**ACTION ITEM**
Using the material below, print the line that contains "(** Without faults", the line that contains "by (intros n", and every line in between, exactly and nothing else.

**ENTRIES SUPPLIED**
(* ===== verification/StorageInterface.v ===== *)
(** * StorageInterface: what the runtime asks of the fact store

    internal/storage/storage.go: the fact batch, the conditions under which a
    store accepts one, and the part of [MarketDataStorage] the input workers
    use, with the promises they rely on.  Storage proves that the PostgreSQL
    store keeps the promises; InputWorker uses nothing else of it. *)

From S2P Require Import Prelude GoStd Model.

Open Scope Z_scope.

Record FactBatch := mkFactBatch {
  fb_Trades : list Trade;
  fb_Klines : list Kline;
  fb_OrderBookDeltas : list OrderBookDelta;
  fb_Progress : StreamWriteProgress
}.

(** ** Coordinates *)

Definition trade_coord (t : Trade) : string * Z * Z :=
  (tr_InputID t, tr_KafkaPartition t, tr_KafkaOffset t).
Definition delta_coord (d : OrderBookDelta) : string * Z * Z :=
  (od_InputID d, od_KafkaPartition d, od_KafkaOffset d).
Definition kline_coord (k : Kline) : string * Z * Z :=
  (kl_InputID k, kl_KafkaPartition k, kl_KafkaOffset k).
Definition poison_coord (p : PoisonRecord) : string * Z * Z :=
  (po_InputID p, po_Partition p, po_Offset p).

Definition progress_key (p : StreamWriteProgress) : string * Z := (wp_InputID p, wp_KafkaPartition p).

(** ** Acceptable batches *)

(** The row belongs to the batch's input partition and offset prefix. *)
Definition in_prefix (p : StreamWriteProgress) (c : string * Z * Z) : Prop :=
  c.1 = progress_key p /\ 0 <= c.2 <= wp_DurableOffset p.

Definition rows_valid (p : StreamWriteProgress) (rows : list (string * Z * Z)) : Prop :=
  Forall (in_prefix p) rows /\ StronglySorted Z.lt (map snd rows).

(** At most one of the three kinds of facts is present. *)
Definition one_kind (b : FactBatch) : Prop :=
  (fb_Klines b = [] /\ fb_OrderBookDeltas b = []) \/
  (fb_Trades b = [] /\ fb_OrderBookDeltas b = []) \/
  (fb_Trades b = [] /\ fb_Klines b = []).

Definition batch_valid (b : FactBatch) : Prop :=
  let p := fb_Progress b in
  wp_InputID p <> "" /\ 0 <= wp_KafkaPartition p /\ 0 <= wp_DurableOffset p /\ one_kind b /\
  rows_valid p (map trade_coord (fb_Trades b)) /\ rows_valid p (map kline_coord (fb_Klines b)) /\
  rows_valid p (map delta_coord (fb_OrderBookDeltas b)).

(** ** The interface *)

(** One store: its state, the faults of a call, and the three calls of an input
    worker.  [st_durable] is the durable offset of an input partition (-1 when
    there is none) and [st_poisoned] the set of recorded poison coordinates. *)
Class MarketDataStorage := {
  st_DB : Type;
  st_fault : Type;
  st_error : Type;
  st_write : st_fault -> time.Time -> st_DB -> FactBatch -> st_DB * option st_error;
  st_load : st_fault -> st_DB -> string -> Z -> result st_error (option StreamWriteProgress);
  st_poison : st_fault -> time.Time -> st_DB -> PoisonRecord -> st_DB * option st_error;
  st_durable : st_DB -> string * Z -> Z;
  st_poisoned : st_DB -> string * Z * Z -> Prop;
  st_calm : st_fault
}.

(** What a client may rely on: success means durable, nothing durable is ever
    taken back, an acceptable batch is refused only by a fault. *)
Class MarketDataStorageLaws (S : MarketDataStorage) := {
  law_write_durable f now db b :
    snd (st_write f now db b) = None ->
    wp_DurableOffset (fb_Progress b) <= st_durable (fst (st_write f now db b)) (progress_key (fb_Progress b));
  law_write_monotone f now db b k : st_durable db k <= st_durable (fst (st_write f now db b)) k;
  law_write_poisoned f now db b c : st_poisoned db c -> st_poisoned (fst (st_write f now db b)) c;
  law_write_accepts now db b : batch_valid b -> snd (st_write st_calm now db b) = None;
  law_write_refuses f now db b : ~ batch_valid b ->
    fst (st_write f now db b) = db /\ snd (st_write f now db b) <> None;
  law_load_exact f db i p r : st_load f db i p = Ok r ->
    st_durable db (i, p) = match r with Some row => wp_DurableOffset row | None => -1 end;
  law_load_calm db i p : is_ok (st_load st_calm db i p) = true;
  law_poison_recorded f now db r :
    snd (st_poison f now db r) = None -> st_poisoned (fst (st_poison f now db r)) (poison_coord r);
  law_poison_calm now db r : snd (st_poison st_calm now db r) = None;
  law_poison_durable f now db r k : st_durable (fst (st_poison f now db r)) k = st_durable db k;
  law_poison_monotone f now db r c : st_poisoned db c -> st_poisoned (fst (st_poison f now db r)) c
}.
(** The statements before the commit: which commit is next, and the copy. *)
Definition fact_batch_tx (env : faults) (now : time.Time) (db : DB) (batch : FactBatch)
    : result storage_error (stage * DB) :=
  let p := fb_Progress batch in
  w0 ← stmt env StBegin id db;
  w1 ← stmt env StInitProgress (init_progress now p) w0;
  row ← (match env StLockProgress, db_progress w1 !! progress_key p with
         | Done, Some row => Ok row
         | _, _ => Err (ErrStage StLockProgress)
         end);
  if (wp_DurableOffset p <=? wp_DurableOffset row) then Ok (StReplayCommit, w1)
  else w2 ← write_facts env now batch (wp_DurableOffset row) w1; Ok (StCommit, w2).

(** [tx.Commit], with the deferred rollback. *)
Definition commit (env : faults) (db : DB) (r : result storage_error (stage * DB))
    : DB * option storage_error :=
  match r with
  | Err e => (db, Some e)
  | Ok (st, work) => match env st with
                     | Done => (work, None)
                     | Failed => (db, Some (ErrStage st))
                     | Lost => (work, Some (ErrStage st))
                     end
  end.

Definition WriteFactBatch (env : faults) (now : time.Time) (db : DB) (batch : FactBatch)
    : DB * option storage_error :=
  match validateFactBatch batch with
  | Some e => (db, Some (ErrInvalidBatch e))
  | None => commit env db (fact_batch_tx env now db batch)
  end.

(** ** The other methods *)

(** A pool call outside a transaction. *)
Definition exec (out : outcome) (f : DB -> DB) (db : DB) : DB * option storage_error :=
  match out with
  | Done => (f db, None)
  | Failed => (db, Some ErrExec)
  | Lost => (f db, Some ErrExec)
  end.

(** [Ok None] is the [false] of a missing row. *)
Definition LoadStreamWriteProgress (out : outcome) (db : DB) (inputID : string) (partition : Z)
    : result storage_error (option StreamWriteProgress) :=
  match out with
  | Done => Ok (db_progress db !! (inputID, partition))
  | _ => Err ErrExec
  end.
(* ===== verification/Facts.v ===== *)
(** * Facts: what it means that a fact is in the tables

    Trades, candles and deltas as rows of Storage: when one counts as stored, and
    that no write takes a stored one away.  Shared by the theorems of EndToEnd. *)

From S2P Require Import Prelude GoStd Model StorageInterface Storage.

Open Scope Z_scope.

(** ** What it means for a fact to be in the tables *)

(** The row of the trade, or one with its raw trade id, which the unique index
    takes for the same trade. *)
Definition trade_stored (db : DB) (t : Trade) : Prop :=
  exists x, x ∈ db_trades db /\
    ((exists now id, x = trade_row now id t) \/
     (tr_RawTradeID t <> "" /\ tr_InputID x = tr_InputID t /\ tr_RawTradeID x = tr_RawTradeID t)).

(** The row of the candle's key is at its revision or a later one, or the candle
    is closed there and this was an update of an open one. *)
Definition kline_stored (db : DB) (k : Kline) : Prop :=
  exists x, db_klines db !! key_of_kline k = Some x /\
    (kl_Revision k <= kl_Revision x \/ (kl_IsClosed x = true /\ kl_IsClosed k = false)).

(** The row of the delta. *)
Definition delta_stored (db : DB) (d : OrderBookDelta) : Prop := exists now, delta_row now d ∈ db_deltas db.

(** Rows are never deleted, candles only move forward. *)
Record facts_kept (db db' : DB) : Prop := {
  fk_trades : db_trades db `prefix_of` db_trades db';
  fk_klines : klines_forward db db';
  fk_deltas : db_deltas db `prefix_of` db_deltas db'
}.

#[export] Instance facts_kept_refl : Reflexive facts_kept.
Proof. intros db. by constructor. Qed.

#[export] Instance facts_kept_trans : Transitive facts_kept.
Proof. intros a b c [] []. constructor; by etrans. Qed.

#[export] Instance facts_kept_preorder : PreOrder facts_kept.
Proof. constructor; apply _. Qed.

Lemma trade_stored_kept db db' t : facts_kept db db' -> trade_stored db t -> trade_stored db' t.
Proof. intros [[l E] _ _] (x & Hx & Ht). exists x. rewrite E. split; [by apply elem_of_app; left|done]. Qed.

Lemma kline_stored_kept db db' k : facts_kept db db' -> kline_stored db k -> kline_stored db' k.
Proof.
  intros [_ Hf _] (x & Hx & Hk). destruct (Hf _ _ Hx) as (y & Hy & Hr & Hc). exists y. split; [done|].
  destruct Hk as [Hk|[Hk ?]]; [left; lia|right; split; [by apply Hc|done]].
Qed.

Lemma delta_stored_kept db db' d : facts_kept db db' -> delta_stored db d -> delta_stored db' d.
Proof. intros [_ _ [l E]] [now Hd]. exists now. rewrite E. apply elem_of_app. by left. Qed.

Lemma insert_trade_kept now db t : facts_kept db (insert_trade now db t).
Proof.
  constructor; [|by apply klines_forward_eq, insert_trade_klines|by pose proof (fold_trades_deltas now [t] db) as E; simpl in E; rewrite E].
  unfold insert_trade. destruct (existsb _ _); [done|]. by eexists.
Qed.

Lemma upsert_kline_trades now db k : db_trades (upsert_kline now db k) = db_trades db.
Proof. unfold upsert_kline. destruct (_ !! _); [|done]. by destruct (kline_guard _ _). Qed.

Lemma publish_trades now db b :
  db_trades (publish now db b) = db_trades (fold_left (insert_trade now)
    (tradesAfterOffset (fb_Trades b) (fb_Progress b) (durable db (progress_key (fb_Progress b)))) db).
Proof.
  assert (forall ks w, db_trades (fold_left (upsert_kline now) ks w) = db_trades w) as H; [|exact (H _ _)].
  induction ks as [|k ks IH]; intros w; [done|]. simpl. by rewrite IH, upsert_kline_trades.
Qed.

Lemma upsert_kline_kept now db k : facts_kept db (upsert_kline now db k).
Proof. constructor; [by rewrite upsert_kline_trades|apply upsert_forward|by pose proof (fold_klines_deltas now [k] db) as E; simpl in E; rewrite E]. Qed.

Lemma fold_kept {A} (f : DB -> A -> DB) l db : (forall db x, facts_kept db (f db x)) -> facts_kept db (fold_left f l db).
Proof. intros Hf. revert db. induction l as [|x l IH]; intros db; [done|]. simpl. etrans; [apply Hf|apply IH]. Qed.

Lemma publish_kept now db b : facts_kept db (publish now db b).
Proof.
  constructor; [|apply publish_forward|rewrite publish_deltas; by eexists].
  rewrite publish_trades. apply fold_kept. intros. apply insert_trade_kept.
Qed.

Lemma write_kept f now db b : facts_kept db (fst (WriteFactBatch f now db b)).
Proof.
  destruct (WriteFactBatch_cases f now db b) as [[-> _]|[(_ & _ & ->)|(_ & _ & ->)]]; [done..|]. apply publish_kept.
Qed.

Lemma poison_kept out now db r : facts_kept db (fst (WritePoisonRecord out now db r)).
Proof.
  assert (facts_kept db (insert_poison now db r)) as Hi
    by (constructor; [|by apply klines_forward_eq, insert_poison_klines|]; unfold insert_poison; by destruct (existsb _ _)).
  unfold WritePoisonRecord. by destruct out.
Qed.

Lemma poison_progress out now db r : db_progress (fst (WritePoisonRecord out now db r)) = db_progress db.
Proof. unfold WritePoisonRecord, insert_poison. destruct out; simpl; [|done|]; by destruct (existsb _ _). Qed.

Lemma poison_trades out now db r : db_trades (fst (WritePoisonRecord out now db r)) = db_trades db.
Proof. unfold WritePoisonRecord, insert_poison. destruct out; simpl; [|done|]; by destruct (existsb _ _). Qed.

(** A row of the list ends up stored. *)
Lemma fold_stores {A} (f : DB -> A -> DB) (stored : DB -> A -> Prop) l db x :
  (forall db x, facts_kept db (f db x)) -> (forall db db' x, facts_kept db db' -> stored db x -> stored db' x) ->
  (forall db, stored (f db x) x) -> x ∈ l -> stored (fold_left f l db) x.
Proof.
  intros Hf Hs Hx. revert db. induction l as [|y l IH]; intros db Hin; [by apply elem_of_nil in Hin|]. simpl.
  apply elem_of_cons in Hin as [<-|Hin]; [|by apply IH]. eapply Hs; [by apply fold_kept|apply Hx].
Qed.

Lemma upsert_kline_stored now db k : kline_stored (upsert_kline now db k) k.
Proof.
  unfold kline_stored. rewrite upsert_kline_lookup, bool_decide_true by done. eexists. split; [done|].
  unfold kline_merge. destruct (db_klines db !! _) as [o|]; [|left; simpl; lia].
  destruct (kline_guard o k) eqn:E; [left; simpl; lia|]. unfold kline_guard in E.
  destruct (kl_IsClosed o), (kl_IsClosed k), (Z.leb_spec (kl_Revision o) (kl_Revision k)),
    (Z.ltb_spec (kl_Revision o) (kl_Revision k)); try done; auto; left; lia.
Qed.
Lemma succeeds_create now db0 done_ a :
  hour_ok a -> now < a + time.Hour ->
  succeeds (calm_inv now db0 done_) (createDeltaPartition a) (fun _ db => calm_inv now db0 (a :: done_) db).
Proof.
  intros Ha Hn. unfold createDeltaPartition. rewrite Truncate_id by apply Ha. cbv zeta.
  apply (succeeds_bind _ _ _ (fun _ => calm_inv now db0 (a :: done_))); [apply succeeds_exec|intros _; apply succeeds_exec].
  - intros db (Hw & Hp & Hd & Hk). destruct (create_table (part_name a) (Format 0 a) (Format 0 (a + time.Hour)) db) as [db'|e] eqn:E.
    + exists db'. split; [done|]. destruct (create_table_Ok a db db' Ha E) as [[[p Hpa] Heq]|[Hnone Heq]]; subst db'.
      * split_and!; [done|done| |done]. constructor; [|done]. exists p. split; [done|].
        destruct (pw_table _ _ Hw _ _ Hpa) as (Hs & Hnm & He & _ & Hold). apply part_name_inj in Hnm as Hs'; [|done|done].
        destruct (decide (pt_state p = Attached)); [done|]. specialize (Hold ltac:(done)). lia.
      * split_and!; [by eapply part_wf_create| | |done].
        -- intros name p. cbn. intros [[<- <-]|[_ Hq]]%lookup_insert_Some; [done|by apply (Hp name)].
        -- constructor; [eexists; split; [apply lookup_insert_eq|done]|].
           eapply Forall_impl; [done|]. intros b (q & Hq & Hs). exists q. split; [|done]. cbn.
           rewrite lookup_insert_ne; [done|]. intros Hab. congruence.
    + exfalso. unfold create_table in E. destruct (pd_tables db !! part_name a) as [p|] eqn:Hpa; [done|].
      destruct (bounds_read_back a Ha) as [E1 E2]. rewrite E1, E2 in E.
      destruct (Z.ltb_spec a (a + time.Hour)) as [_|Hlt]; [|vm_compute (time.Hour) in Hlt; lia]. cbn [andb] in E.
      destruct (any_table _ db) eqn:Et; [|done]. clear E. apply not_false_iff_true in Et. apply Et, any_table_false.
      intros name p Hp'. apply not_true_is_false. intros Hov. bool_to_prop.
      destruct (pw_table _ _ Hw _ _ Hp') as ((Hm & _) & Hnm & He & _).
      assert (pt_start p = a) as <- by (apply hours_overlap; [done|apply Ha|lia|lia]). congruence.
  - intros db (Hw & Hp & Hd & Hk). destruct (record_partition (part_name a) a (a + time.Hour) db) as [db'|e] eqn:E.
    + exists db'. split; [done|]. split; [by eapply part_wf_record|].
      unfold record_partition in E. destruct (_ || _); [done|]. injection E as <-. split_and!; [done|done|].
      intros name a' b' Hc Hb. specialize (Hk _ _ _ Hc Hb). cbn. rewrite lookup_insert_ne; [done|]. intros <-.
      destruct (pw_catalog _ _ Hw _ _ _ Hk) as (Ha' & Hnm & ->). apply part_name_inj in Hnm; [subst; lia|done|done].
    + exfalso. unfold record_partition in E. destruct (Z.leb_spec (a + time.Hour) a) as [Hlt|_]; [vm_compute (time.Hour) in Hlt; lia|].
      cbn [orb] in E. destruct (existsb _ _) eqn:Ex; [|done]. apply existsb_exists in Ex as ([name [x y]] & Hin & Hb). cbn in Hb.
      apply list_elem_of_In, elem_of_map_to_list in Hin. bool_to_prop. simplify_eq.
      by destruct (pw_catalog _ _ Hw _ _ _ Hin) as (_ & Hnm & _).
Qed.

Lemma succeeds_create_all now db0 starts done_ :
  Forall (fun a => hour_ok a /\ now < a + time.Hour) starts ->
  succeeds (calm_inv now db0 done_) (create_all starts) (fun _ db => calm_inv now db0 (rev starts ++ done_) db).
Proof.
  intros Hall. revert done_. induction Hall as [|a starts [Ha Hn] _ IH]; intros done_; cbn [create_all rev].
  - by apply succeeds_ret.
  - apply (succeeds_bind _ _ _ (fun _ => calm_inv now db0 (a :: done_))); [by apply succeeds_create|]. intros _. rewrite <- app_assoc. apply IH.
Qed.

(** Without faults and pending detaches, an expired partition goes. *)
Definition without (names : list string) (db : PartDB) : PartDB :=
  mkPartDB (foldl (fun m name => delete name m) (pd_tables db) names) (foldl (fun m name => delete name m) (pd_catalog db) names).

Lemma no_pending_delete db name : no_pending db -> no_pending (without [name] db).
Proof. intros H n p. cbn. intros [_ Hp]%lookup_delete_Some. by apply (H n). Qed.

Lemma drop_calm name db : no_pending db -> dropDeltaPartition name (db, []) = (Ok (), (without [name] db, [])).
Proof.
  intros Hnp. unfold dropDeltaPartition, without, mbind, pm_bind. cbn. destruct (pd_tables db !! name) as [p|] eqn:E; [|done].
  destruct (inherits p); [|done]. unfold detach_stmt. cbn.
  rewrite (proj2 (any_table_false (fun _ p => bool_decide (pt_state p = PendingDetach)) db))
    by (intros n q Hq; apply bool_decide_eq_false; by apply (Hnp n)).
  cbn. unfold set_tables. cbn. by rewrite delete_alter_eq.
Qed.

Lemma drop_all_calm names db : no_pending db -> drop_all names (db, []) = (Ok (), (without names db, [])).
Proof.
  revert db. induction names as [|name names IH]; intros db Hnp; cbn [drop_all]; [by destruct db|].
  unfold mbind, pm_bind. rewrite drop_calm by done. by rewrite IH by by apply no_pending_delete.
Qed.

Lemma window_hours cfg now :
  0 <= dp_PrecreateHorizon cfg -> in_calendar cfg now ->
  Forall (fun a => hour_ok a /\ now < a + time.Hour) (window (Truncate now time.Hour) (now + dp_PrecreateHorizon cfg)).
Proof.
  intros Hh [Hc1 Hc2]. apply Forall_forall. intros a Ha. pose proof (Truncate_bounds now).
  apply elem_of_window in Ha as [Hm Hor]; [|apply Truncate_mod]. unfold hour_ok.
  assert (time.Hour = 3600000000000) as Eh by reflexivity. assert (day_ns = 86400000000000) as Ed by reflexivity.
  rewrite Eh, Ed in *. split_and!; [done| | |lia]; Z.div_mod_to_equations; lia.
Qed.

Lemma calm_maintainAt cfg now db :
  0 < dp_Retention cfg -> 0 <= dp_PrecreateHorizon cfg -> in_calendar cfg now -> part_wf now db -> no_pending db ->
  exists db1, calm_inv now db (rev (window (Truncate now time.Hour) (now + dp_PrecreateHorizon cfg)) ++ []) db1 /\
    maintainAt cfg now (db, []) = (Ok (), (without (expired_names (now - dp_Retention cfg) db1) db1, [])).
Proof.
  intros Hr Hh Hcal Hw Hp. destruct (succeeds_create_all now db _ [] (window_hours cfg now Hh Hcal) db) as ([] & db1 & E & H1).
  { by split_and!. }
  exists db1. split; [done|]. unfold maintainAt, mbind, pm_bind. cbn. pose proof (Truncate_bounds now).
  rewrite precreate_window by lia. rewrite E. cbn. rewrite drop_all_calm; [done|apply H1].
Qed.

(** A time in the hour of a window is in the window's range. *)
Definition covered (cfg : DeltaPartitionConfig) (now t : time.Time) : Prop :=
  Truncate now time.Hour <= t < Z.max (Truncate now time.Hour + time.Hour) (now + dp_PrecreateHorizon cfg).

Lemma covered_hour cfg now t :
  covered cfg now t -> Truncate t time.Hour ∈ window (Truncate now time.Hour) (now + dp_PrecreateHorizon cfg).
Proof.
  unfold covered. intros Ht. apply elem_of_window; [apply Truncate_mod|]. split; [apply Truncate_mod|].
  pose proof (Truncate_bounds t). pose proof (Truncate_mod t). pose proof (Truncate_mod now).
  destruct (Z.le_gt_cases (Truncate now time.Hour) (Truncate t time.Hour)) as [Hle|Hgt].
  - destruct (Z.ltb_spec (Truncate t time.Hour) (now + dp_PrecreateHorizon cfg)); [by right|left].
    symmetry. apply hours_overlap; [done|done|lia|lia].
  - left. apply hours_overlap; [done|done|lia|lia].
Qed.

Lemma expired_elem cutoff db name a b : pd_catalog db !! name = Some (a, b) -> b <= cutoff -> name ∈ expired_names cutoff db.
Proof.
  intros Hc Hle. unfold expired_names. apply list_elem_of_fmap. exists (name, (a, b)). split; [done|].
  rewrite merge_sort_Permutation. apply list_elem_of_In, filter_In. split; [by apply list_elem_of_In, elem_of_map_to_list|].
  by apply Z.leb_le.
Qed.

Lemma insert_row_runs t db name p : pd_tables db !! name = Some p -> holds_time t p = true -> is_ok (insert_row t db) = true.
Proof.
  intros Hp Ht. unfold insert_row. destruct (List.filter _ _) as [|[n q] l] eqn:E; [|done]. exfalso.
  assert ((name, p) ∈ List.filter (fun kv => holds_time t kv.2) (map_to_list (pd_tables db))) as Hin
    by (apply list_elem_of_In, filter_In; split; [by apply list_elem_of_In, elem_of_map_to_list|done]).
  rewrite E in Hin. by apply elem_of_nil in Hin.
Qed.

Lemma elem_of_reverse_rev {A} (x : A) l : x ∈ l -> x ∈ rev l.
Proof. rewrite !list_elem_of_In. apply in_rev. Qed.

**SOLUTION**
(** Without faults and pending detaches, an expired partition goes. *)
Definition without (names : list string) (db : PartDB) : PartDB :=
  mkPartDB (foldl (fun m name => delete name m) (pd_tables db) names) (foldl (fun m name => delete name m) (pd_catalog db) names).

Lemma no_pending_delete db name : no_pending db -> no_pending (without [name] db).
Proof. intros H n p. cbn. intros [_ Hp]%lookup_delete_Some. by apply (H n). Qed.

Lemma drop_calm name db : no_pending db -> dropDeltaPartition name (db, []) = (Ok (), (without [name] db, [])).
Proof.
  intros Hnp. unfold dropDeltaPartition, without, mbind, pm_bind. cbn. destruct (pd_tables db !! name) as [p|] eqn:E; [|done].
  destruct (inherits p); [|done]. unfold detach_stmt. cbn.
  rewrite (proj2 (any_table_false (fun _ p => bool_decide (pt_state p = PendingDetach)) db))
    by (intros n q Hq; apply bool_decide_eq_false; by apply (Hnp n)).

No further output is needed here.